We refer to it as, GLUE!


----------



## jeffnc (Apr 1, 2011)

ha ha, I was reading those manufacturer websites looking for the word glue, but could only find paste or adhesive....


----------



## chrisn (Dec 23, 2007)

Gymschu said:


> We refer to it as, GLUE!





it is very glue like, for sure:laughing:


----------



## jeffnc (Apr 1, 2011)

I tried the Klear yesterday. One minor point I got wrong in the OP - I never did look in the Klear can in the store. He just told me it looked the same. I only looked in the Rx-35 can. The Klear actually is a bit different - it has a beige color - more like soy milk. Dries clear though, of course. It also has an ammonia smell, which I really don't like. It's advertised as exterior as well as interior, which I guess explains that.
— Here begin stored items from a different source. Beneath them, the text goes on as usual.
(* ===== verification/Uvm.v ===== *)
(** Whole address spaces (vm.c): building the kernel part of a page table,
    growing, shrinking, copying and freeing the user part.

    The routines run on the machine of Swap.v because growing and shrinking a
    process links and unlinks its pages for paging.  [data] is the linker symbol
    that ends the kernel's text. *)

From S2P Require Import Prelude Memory Kalloc Vm Space Swap.

Section uvm.
Context {F : Type} `{SwapStore F}.
Context (kend data : Z) (pol : policy).

Local Abbreviation M := (kern (machine F)).

(** ** deallocuvm, freevm *)

(** [for(; a < oldsz; a += PGSIZE)]; every iteration advances by a page at least. *)
Fixpoint deallocuvm_loop (fuel : nat) (pgdir a oldsz : Z) : M unit :=
  match fuel with
  | O => fun _ => Fuel
  | S fuel =>
      if a <? oldsz then
        pte ← lift_km (walkpgdir pgdir a false);
        if pte =? 0 then
          let a := u32 (PGADDR (PDX a + 1) 0 0 - PGSIZE) in
          deallocuvm_loop fuel pgdir (u32 (a + PGSIZE)) oldsz
        else
          e ← lift_km (load32 pte);
          (if has e PTE_PG then
             if negb (oldsz =? KERNBASE) then
               lift_km (store32 pte 0) ;;
               me ← gets curproc;
               r ← unlinkPage pol me a;
               assert_panic (r =? 0) "unlinkPage(myproc(), a)==0"
             else mret tt
           else if has e PTE_P then
             let pa := PTE_ADDR e in
             if pa =? 0 then panic "kfree"
             else
               (if negb (oldsz =? KERNBASE) then
                  me ← gets curproc;
                  r ← unlinkPage pol me a;
                  assert_panic (r =? 0) "unlinkPage(myproc(),(uint)a) == 0"
                else mret tt) ;;
               lift_km (kfree kend (P2V pa)) ;;
               lift_km (store32 pte 0)
           else mret tt) ;;
          deallocuvm_loop fuel pgdir (u32 (a + PGSIZE)) oldsz
      else mret tt
  end.

Definition deallocuvm (pgdir oldsz newsz : Z) : M Z :=
  if oldsz <=? newsz then mret oldsz
  else
    deallocuvm_loop (Z.to_nat (oldsz / PGSIZE) + 2) pgdir (PGROUNDUP newsz) oldsz ;;
    mret newsz.

(** [for(i = 0; i < NPDENTRIES; i++)] of [freevm], from [i], [n] entries left. *)
Fixpoint freevm_loop (n : nat) (pgdir i : Z) : M unit :=
  match n with
  | O => mret tt
  | S n =>
      e ← lift_km (load32 (pgdir + 4 * i));
      (if has e PTE_P then lift_km (kfree kend (P2V (PTE_ADDR e))) else mret tt) ;;
      freevm_loop n pgdir (i + 1)
  end.

Definition freevm (pgdir : Z) : M unit :=
  if pgdir =? 0 then panic "freevm: no pgdir"
  else
    deallocuvm pgdir KERNBASE 0 ;;
    freevm_loop (Z.to_nat NPDENTRIES) pgdir 0 ;;
    lift_km (kfree kend pgdir).

(** ** setupkvm *)

(** virt, phys_start, phys_end, perm *)
Definition kmap : list (Z * Z * Z * Z) :=
  [(KERNBASE, 0, EXTMEM, PTE_W);
   (KERNLINK, V2P KERNLINK, V2P data, 0);
   (data, V2P data, PHYSTOP, PTE_W);
   (DEVSPACE, DEVSPACE, 0, PTE_W)].

Fixpoint setupkvm_loop (ks : list (Z * Z * Z * Z)) (pgdir : Z) : M bool :=
  match ks with
  | [] => mret true
  | (virt, phys_start, phys_end, perm) :: ks =>
      r ← lift_km (mappages pgdir virt (u32 (phys_end - phys_start)) phys_start perm);
      if r <? 0 then freevm pgdir ;; mret false
      else setupkvm_loop ks pgdir
  end.

(** [for(int i=512;i<1024;i++) pgdir[i]&=~PTE_U], from [i], [n] entries left. *)
Fixpoint clear_user (n : nat) (pgdir i : Z) : M unit :=
  match n with
  | O => mret tt
  | S n =>
      e ← lift_km (load32 (pgdir + 4 * i));
      lift_km (store32 (pgdir + 4 * i) (Z.land e (Z.lnot PTE_U))) ;;
      clear_user n pgdir (i + 1)
  end.

Definition setupkvm : M Z :=
  pgdir ← lift_km kalloc;
  if pgdir =? 0 then mret 0
  else
    lift_km (memset_k pgdir 0 PGSIZE) ;;
    if DEVSPACE <? P2V PHYSTOP then panic "PHYSTOP too high"
    else
      ok ← setupkvm_loop kmap pgdir;
      if ok : bool then clear_user 512 pgdir 512 ;; mret pgdir else mret 0.

(** ** allocuvm *)

Fixpoint allocuvm_loop (fuel : nat) (pgdir a oldsz newsz : Z) : M Z :=
  match fuel with
  | O => fun _ => Fuel
  | S fuel =>
      if a <? newsz then
        mem ← lift_km kalloc;
        if mem =? 0 then deallocuvm pgdir newsz oldsz ;; mret 0
        else
          lift_km (memset_k mem 0 PGSIZE) ;;
          r ← lift_km (mappages pgdir a PGSIZE (V2P mem) (Z.lor PTE_W PTE_U));
          if r <? 0 then
            deallocuvm pgdir newsz oldsz ;;
            lift_km (kfree kend mem) ;;
            mret 0
          else
            me ← gets curproc;
            r ← linkNewPage kend pol me a;
            if negb (r =? 0) then
              pte ← lift_km (walkpgdir pgdir a false);
              assert_panic (negb (pte =? 0)) "pte != 0" ;;
              lift_km (store32 pte 0) ;;
              lift_km (kfree kend mem) ;;
              deallocuvm pgdir newsz oldsz ;;
              mret 0
            else allocuvm_loop fuel pgdir (u32 (a + PGSIZE)) oldsz newsz
      else mret newsz
  end.

Definition allocuvm (pgdir oldsz newsz : Z) : M Z :=
  if KERNBASE <=? newsz then mret 0
  else if newsz <? oldsz then mret oldsz
  else allocuvm_loop (Z.to_nat (newsz / PGSIZE) + 2) pgdir (PGROUNDUP oldsz) oldsz newsz.

(** ** inituvm *)

Definition inituvm (pgdir : Z) (init : list Z) : M unit :=
  if PGSIZE <=? Z.of_nat (length init) then panic "inituvm: more than a page"
  else
    mem ← lift_km kalloc;
    lift_km (memset_k mem 0 PGSIZE) ;;
    lift_km (mappages pgdir 0 PGSIZE (V2P mem) (Z.lor PTE_W PTE_U)) ;;
    lift_km (modify (with_mem (fun m => put_bytes m mem init))).

(** ** copyuvm *)

(** From page [i]; [true] is success, [false] the jump to [bad]. *)
Fixpoint copyuvm_loop (fuel : nat) (pgdir d i sz : Z) : M bool :=
  match fuel with
  | O => fun _ => Fuel
  | S fuel =>
      if i <? sz then
        pte ← lift_km (walkpgdir pgdir i false);
        if pte =? 0 then panic "copyuvm: pte should exist"
        else
          e ← lift_km (load32 pte);
          if has e PTE_PG then
            newPte ← lift_km (walkpgdir d i true);
            assert_panic (negb (newPte =? 0)) "newPte != 0" ;;
            lift_km (store32 newPte (PTE_FLAGS e)) ;;
            c ← gets cr3;
            assert_panic (negb (V2P d =? c)) "V2P(d)!=rcr3()" ;;
            assert_panic (V2P pgdir =? c) "V2P(pgdir)==rcr3()" ;;
            copyuvm_loop fuel pgdir d (u32 (i + PGSIZE)) sz
          else if negb (has e PTE_P) then panic "copyuvm: page not present"
          else
            let pa := PTE_ADDR e in
            let flags := PTE_FLAGS e in
            mem ← lift_km kalloc;
            if mem =? 0 then mret false
            else
              lift_km (memmove_k mem (P2V pa) PGSIZE) ;;
              r ← lift_km (mappages d i PGSIZE (V2P mem) flags);
              if r <? 0 then lift_km (kfree kend mem) ;; mret false
              else copyuvm_loop fuel pgdir d (u32 (i + PGSIZE)) sz
      else mret true
  end.

Definition copyuvm (pgdir sz : Z) : M Z :=
  d ← setupkvm;
  if d =? 0 then mret 0
  else
    ok ← copyuvm_loop (Z.to_nat (sz / PGSIZE) + 2) pgdir d PGSIZE sz;
    if ok : bool then mret d else freevm d ;; mret 0.

End uvm.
I covered a large drywall patch - 3' x 6'. It went on like Gardz. If anything, it seemed smoother than Gardz, which I guess could be a good thing but in this case when I painted over it, it was so smooth the roller wouldn't even turn in some places. It had no grip. I hate that roller slide. I was using a 6" roller and sometimes there are differences in how they turn - I could have gotten a tight one, who knows. So that's just one anecdotal experience, but I would have liked more grip. Sealing looks to be good - no sheen issues on the first coat at all (ProMar 200 eggshell).
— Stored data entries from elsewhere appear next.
(* ===== verification/UvmCopy.v ===== *)
(** Building and copying address spaces: [setupkvm] and [copyuvm].

    [building] is an address space under construction from the free list [l0]:
    its pages and the remaining free pages are exactly [l0], and nothing outside
    [l0] has changed.  Every way out of the routines either completes the space
    or returns all of [l0] through [freevm]. *)

From S2P Require Import Prelude Memory Kalloc Vm Space Swap Uvm UvmCorrect.

(** The entries the kernel part of every space has, from the table [kmap]. *)
Definition kspan (e : Z * Z * Z * Z) : Z := let '(virt, ps, pe, perm) := e in u32 (pe - ps).

Definition kentry (e : Z * Z * Z * Z) (v : Z) : Z :=
  let '(virt, ps, pe, perm) := e in Z.lor (Z.lor (ps + (4096 * (v / 4096) - virt)) perm) PTE_P.

Fixpoint overlay (ks : list (Z * Z * Z * Z)) (g : Z -> Z) : Z -> Z :=
  match ks with
  | [] => g
  | e :: ks =>
      overlay ks (fun v => if (e.1.1.1 <=? v) && (v <? e.1.1.1 + kspan e) then kentry e v else g v)
  end.

Definition kernel_pte (data v : Z) : Z := overlay (kmap data) (fun _ => 0) v.

Section build.
Context {F : Type} {ST : SwapStore F}.
Context (kend data : Z) (pol : policy).

(** ** Growing the tree of a directory *)

Record grown (k : kmem) (l : list Z) (d : Z) (k' : kmem) (l' : list Z) : Prop := {
  gr_inv : kmem_inv kend k' l';
  gr_wf : pt_wf kend (km_mem k') d l';
  gr_sub q : q ∈ l' -> q ∈ l;
  gr_tab i : 0 <= i < 1024 -> present_pde (km_mem k') d i = true ->
    (present_pde (km_mem k) d i = true /\ table_of (km_mem k') d i = table_of (km_mem k) d i) \/
    table_of (km_mem k') d i ∈ l;
  gr_frame x : outside (km_mem k) d l x -> km_mem k' x = km_mem k x;
  gr_tables : tables (km_mem k') d ++ l' ≡ₚ tables (km_mem k) d ++ l;
}.

Lemma mapped_grown k l d a pa perm n k' l' : mapped kend k l d a pa perm n k' l' -> grown k l d k' l'.
Proof. intros [H1 H2 (u & -> & _) H4 H5 H6 H7]. split; auto. intros q Hq. apply elem_of_app. by right. Qed.

Lemma walk_grown k l d va k' l' : walk_ok kend k l d va k' l' -> grown k l d k' l'.
Proof.
  intros [H1 H2 H3 H4 H5 H6 H7 H8]. split; auto.
  intros q Hq. destruct H5 as [->|[p ->]]; [done|]. by right.
Qed.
At about $16 it's about 3 bucks more than Kilz's standard white sealer (Kwik Start, which I also haven't used.)


----------



## Brushjockey (Mar 8, 2011)

Reading the data sheet- Kilz Max Clear is:
KILZ MAX® Clear helps block severe stains and odors

Sounds like an alternative to BIN more than Gardz. Makes no claim for high adhesion either. 
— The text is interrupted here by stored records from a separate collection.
(** [brelse] of a buffer whose changes were written or logged. *)
Lemma brelse_spec :
  dirty s i = true \/ b_data (bufat s i) = disk s b ->
  exists s', brelse i s = Ret tt s' /\ binv s' /\ only s i s' /\ holds s' b i /\
    locked s' i = false /\ b_data (bufat s' i) = b_data (bufat s i) /\ dirty s' i = dirty s i /\
    lru s' = i :: filter (fun j => j <> i) (lru s) /\
    disk s' = disk s /\ writes s' = writes s /\ (forall x, view s' x = view s x).
Proof.
  intros Hclean. pose proof held_lt as Hi. destruct Hh as [(_&Hdev&Hno) Hl].
  assert (Hlk : locked s i = true) by (unfold locked; by rewrite Hl).
  set (s1 := upd_buf i (set_lock None) s).
  set (s2 := upd_buf i (fun x => set_refcnt (u32 (b_refcnt x - 1)) x) s1).
  assert (Hi1 : (i < length (bufs s1))%nat) by (unfold s1; simpl; by rewrite length_insert).
  assert (Eb : bufat s2 i = Buf (b_flags (bufat s i)) (b_dev (bufat s i)) (b_blockno (bufat s i))
    None 0 (b_data (bufat s i))).
  { unfold s2. rewrite bufat_upd_eq by done. unfold s1. rewrite bufat_upd_eq by done.
    unfold set_refcnt. cbn [set_lock b_refcnt b_flags b_dev b_blockno b_lock b_data].
    rewrite (bi_ref _ Hs i Hi), Hlk. done. }
  set (s3 := set_lru (i :: filter (fun j => j <> i) (lru s)) s2).
  assert (Eb3 : bufat s3 i = bufat s2 i) by done.
  assert (Hon : only s i s3).
  { split; [unfold s3, s2, s1; simpl; by rewrite !length_insert| |done].
    intros j Hj. change (bufat s3 j) with (bufat s2 j). unfold s2.
    rewrite bufat_upd, decide_False by done. unfold s1. by rewrite bufat_upd, decide_False. }
  assert (Hperm : i :: filter (fun j => j <> i) (lru s) ≡ₚ lru s).
  { assert (Hnd : NoDup (lru s)) by (rewrite (bi_lru _ Hs); apply NoDup_seq).
    apply NoDup_Permutation; [|done|].
    - apply NoDup_cons. split; [|by apply NoDup_filter]. rewrite list_elem_of_filter. naive_solver.
    - intros j. rewrite elem_of_cons, list_elem_of_filter.
      assert (i ∈ lru s) by by apply lru_elem. destruct (decide (j = i)); naive_solver. }
  exists s3. split.
  - unfold brelse. rewrite (held_holding s b i Hh). cbn [negb].
    unfold releasesleep, mbind, kern_bind, modify. cbn beta iota. fold s1 s2. by rewrite Eb.
  - destruct (one_buffer s s3 i b Hs Hi) as (Hinv&Hh'&Hvb&Hvx);
      try apply Hon; rewrite ?Eb3, ?Eb; try done.
    + split; [done|]. split; [done|]. eapply (bi_block _ Hs). by split.
    + intros j Hj Hj2. apply Hj. eapply (bi_uniq _ Hs); [done|]. by split.
    + unfold valid. rewrite Eb3, Eb. eapply (bi_valid _ Hs b). by split.
    + unfold locked. by rewrite Eb3, Eb.
    + intros _. unfold dirty. rewrite Eb3, Eb. cbn [b_flags b_data]. intros Hd.
      destruct Hclean as [Hd'|Hd']; [unfold dirty in Hd'; congruence|done].
    + intros y Hy (_&_&?). congruence.
    + split; [done|]. split; [done|]. split; [done|].
      split; [unfold locked; by rewrite Eb3, Eb|]. split; [done|].
      split; [unfold dirty; by rewrite Eb3, Eb|]. split; [done|]. split; [done|]. split; [done|].
      intros x. destruct (decide (x = b)) as [->|]; [|auto].
      rewrite Hvb, Eb3, Eb. symmetry. by apply view_held.
Qed.

End held_ops.

(** ** The cache after boot *)

Lemma binit_lru dsk size pid : lru (binit dsk size pid) = reverse (seq 0 (Z.to_nat NBUF)).
Proof. reflexivity. Qed.

Lemma binit_bufs dsk size pid i : bufat (binit dsk size pid) i = buf0.
Proof.
  change (bufs (binit dsk size pid)) with (replicate (Z.to_nat NBUF) buf0).
  unfold bufat. rewrite nth_lookup.
  change (bufs (binit dsk size pid)) with (replicate (Z.to_nat NBUF) buf0).
  destruct (replicate _ _ !! i) eqn:E; [|done]. by apply lookup_replicate in E as [-> _].
Qed.

Lemma binit_env dsk size pid :
  disksize (binit dsk size pid) = size /\ disk (binit dsk size pid) = dsk /\
  writes (binit dsk size pid) = [].
Proof. split_and!; reflexivity. Qed.

Lemma binit_inv dsk size pid : binv (binit dsk size pid).
Proof.
  assert (Hno : forall b i, ~ holds (binit dsk size pid) b i).
  { intros b i (_&H&_). by rewrite binit_bufs in H. }
  split.
  - reflexivity.
  - rewrite binit_lru. apply reverse_Permutation.
  - intros b i j Hb. destruct (Hno b i Hb).
  - intros b i Hb. destruct (Hno b i Hb).
  - intros b i Hb. destruct (Hno b i Hb).
  - intros i Hi. unfold locked. by rewrite binit_bufs.
  - intros i Hi _. unfold locked, dirty. by rewrite binit_bufs.
  - intros b i Hb. destruct (Hno b i Hb).
Qed.

Lemma binit_view dsk size pid b : view (binit dsk size pid) b = dsk b.
Proof.
  apply (view_uncached _ (binit_inv dsk size pid)). intros i (_&H&_). by rewrite binit_bufs in H.
Qed.

(** [bread] of a block that nobody holds, when a buffer can be had, returns a
    locked buffer with the current contents of the block: the cached copy if
    there is one, else the disk's.  It never writes the disk and no block changes
    for any reader; on a miss the buffer recycled is the least recently used one
    that is neither locked nor dirty. *)
Theorem bread_reads s b :
  binv s -> 0 <= b < disksize s -> available s b ->
  (forall i, holds s b i -> locked s i = false) ->
  exists i s', bread ROOTDEV b s = Ret i s' /\ bread_ok s b i s' /\
    ((exists j, holds s b j) \/
     exists l1 l2, lru s = l1 ++ i :: l2 /\
       forall j, j ∈ l2 -> locked s j = true \/ dirty s j = true).
Proof.
  intros Hs Hb Hav Hl. destruct (holds_dec s Hs b) as [Hc|Hno].
  - destruct (bread_spec s b Hs Hb Hav Hl) as (i&s'&?&?). exists i, s'. auto.
  - destruct Hav as (k&Hk&Hlk&[?|Hd]); [by destruct (Hno k)|].
    destruct (first_that (is_unused s) (reverse (lru s))) as [i|] eqn:E.
    + destruct (bread_miss s b i Hs Hno Hb E) as (s'&?&?). exists i, s'.
      split; [done|]. split; [done|]. right.
      apply first_that_Some in E as (_&l1&l2&E&HF).
      exists (reverse l2), (reverse l1). split.
      * rewrite <- (reverse_involutive (lru s)), E, reverse_app, reverse_cons.
        by rewrite <- app_assoc.
      * intros j Hj. rewrite elem_of_reverse in Hj. rewrite Forall_forall in HF.
        pose proof (HF j Hj) as Hu. unfold is_unused in Hu.
        assert (Hjl : (j < length (bufs s))%nat).
        { apply (lru_elem s Hs). rewrite <- elem_of_reverse, E. set_solver. }
        rewrite (bi_ref _ Hs j Hjl) in Hu. unfold dirty.
        destruct (locked s j); [by left|]. right.
        destruct (has (b_flags (bufat s j)) B_DIRTY); done.
    + apply first_that_None in E. rewrite Forall_forall in E.
      assert (Hin : k ∈ reverse (lru s)) by (rewrite elem_of_reverse; by apply lru_elem).
      specialize (E k Hin). unfold is_unused in E.
      rewrite (bi_ref _ Hs k Hk), Hlk in E. unfold dirty in Hd. by rewrite Hd in E.
Qed.

Lemma bread_reads_witness :
  exists i s', bread ROOTDEV 2 (binit (fun _ => [7]) 1000 3) = Ret i s' /\
    b_data (bufat s' i) = [7].
Proof.
  destruct (bread_reads (binit (fun _ => [7]) 1000 3) 2) as (i&s'&Hrun&Hok&_).
  - apply binit_inv.
  - change (0 <= 2 < 1000). lia.
  - exists 0%nat. split; [change (0 < 30)%nat; lia|]. unfold locked, dirty.
    rewrite binit_bufs. split; [reflexivity|right; reflexivity].
  - intros i (_&H&_). by rewrite binit_bufs in H.
  - exists i, s'. split; [exact Hrun|]. rewrite (br_data _ _ _ _ Hok). apply binit_view.
Defined.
Different purpose altogether than Gardz, which is not a stain killer at all, but a sealer/ vapor barrier.


----------



## jeffnc (Apr 1, 2011)

That's the wrong product. It's not Kilz Max Clear, it's Kilz Klear.


----------



## jeffnc (Apr 1, 2011)

I was at SW and they carry Rx-35. You should get a discount if you have an account there.


----------



## chrisn (Dec 23, 2007)

Rx-35 is OK for hanging wall paper, not anywhere near as good at sealing drywall and or paste as Gardz is, in my experience only.


----------



## ToolSeeker (Sep 19, 2012)

There is a thread on Paint talk almost the same as this it is titled Kilz Klear I think if interested it is worth reading. Rather than type the same thing over again.


----------



## chrisn (Dec 23, 2007)

ToolSeeker said:


> There is a thread on Paint talk almost the same as this it is titled Kilz Klear I think if interested it is worth reading. Rather than type the same thing over again.


 
Does everybody here read paint talk?:whistling2:


----------



## ToolSeeker (Sep 19, 2012)

chrisn said:


> Does everybody here read paint talk?:whistling2:


No that's why I suggested they might want to go over there to read this article since it pertains to what we are talking about, like the other things that have links attached when we are talking about something.


----------



## chrisn (Dec 23, 2007)

ToolSeeker said:


> No that's why I suggested they might want to go over there to read this article since it pertains to what we are talking about, like the other things that have links attached when we are talking about something.


 
ok:thumbsup:


----------